On Monday, the Missoula-based GroundSpeed Concepts announced plans to begin the project next fall, pending final approval. Grass Valley Gardens aims to address Missoula's need for more housing at a range of housing types and keep food production local.
“Starter homes don't exist anymore. Access to physical ownership in our community is out of reach for so many people,” said Matt Mellott, the project's managing principal. “Grass Valley Gardens aims to do something about it by offering a wide variety of housing options to Missoulians, both for sale and for rent at approachable prices.”
Over the past two years, Missoula County has turned its planning efforts toward the Wye, including the creation of two Targeted Economic Development Districts. It's Land Use Map, adopted in 2019, also identifies areas around the Wye as neighborhood residential with a dedicated commercial center.
Recent demographics suggest the greater Missoula area will need more than 8,000 new homes over the next decade to keep pace with the population growth and the Wye, in the years to come, could accommodate up to 15,000 new homes.
“The goal here is to make a complete mini-town where a Missoulian could rent their first studio apartment in and then theoretically grow inside of the same neighborhood their entire lives, moving from a studio to a 4-bedroom house, and all options in between,” said Mellott. “This is not some gated community designed to exclude. It’s a place and a community meant to connect.”
The project, planned in four phases, will also include what Mellott described as “the Farm Haul,” or a gathering spot with a food venue and a variety of food and beverage options.
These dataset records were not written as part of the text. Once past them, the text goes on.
(* ===== verification/InterleaveFacts.v ===== *)
(** * Facts about interleaved commands

    A command that runs alone is the handler of [Handler.v]; what every
    interleaving of commands keeps true of the database and of what is left
    of them; and how many calls a command makes. *)

From S2P Require Import Prelude RustStd Extern Reference Errors Command ParserProps Value Storage.
From S2P Require Import StorageFacts StorageProps Response Metrics Config ServerState Examples.
From S2P Require Import Handler Spec HandlerProps Interleave.
#[local] Open Scope petra_scope.

(** ** Alone *)

Section alone.
Context `{R : RocksDB DB WO E}.

Abbreviation store := (Store DB WO).

Lemma set_clock_same (s : store) : set_clock s (st_clock s) = s.
Proof. by destruct s. Qed.

Lemma run_alone_bind {A B} (f : A -> prog E B) p (s : store) :
  run_alone (p ≫= f) s = ('(s, a) ← run_alone p s; run_alone (f a) s).
Proof.
  unfold mbind at 1, prog_mbind. revert s.
  induction p as [a| |k next IH|ks next IH|k v next IH|k next IH|next IH|n p IH|u p IH]; intros s;
    cbn [prog_bind run_alone]; [done..| | | | | | |];
    first [apply IH | case_match; apply IH].
Qed.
He said future phases of the project would also include a Main Street experience, offering a range of services and attractions from galleries and restaurants to groceries and hardware.
But aside from its housing and service amenities, the project's design also includes an “agrihood” as a key feature. It's based upon similar successful concepts including Agritopia in Chandler, Arizona.
Mellot said assistance from the Community Food and Agriculture Coalition would help the project partner with local market gardeners to produce food at the center of the development.
“These neighborhoods put food – and the market gardens that grow it – front and center in the neighborhood,” a project memo stated. “Grass Valley Gardens aims to be a miniature town built around a 45-acre permaculture farm.”
Backers of the project believe that a town center built around an existing employment hub like the Wye will help augment infill elsewhere in the city and county. By bringing hundreds of new housing units to the market, it could also create a “price breather,” giving local residents a chance to catch up on housing costs.
As proposed, the project would deliver single-family homes, condos, townhomes and other unit types at a range of prices. In Missoula County, the median price of a home in 2020 was $345,000, according to the Missoula Organization of Realtors. It now sits at $535,000 with all housing types factored in.
“The first housing project I worked on in Missoula in 2018, we built a new single-family starter home, 2 bed, 1 bath, for $199,000,” said Mellot. “Now, that same home is on the market for resale at $475,000. Our housing market is wildly out of balance.”
Mellott said Phase 1 construction is anticipated to begin in the fall of 2025, pending final approval by county and state officials.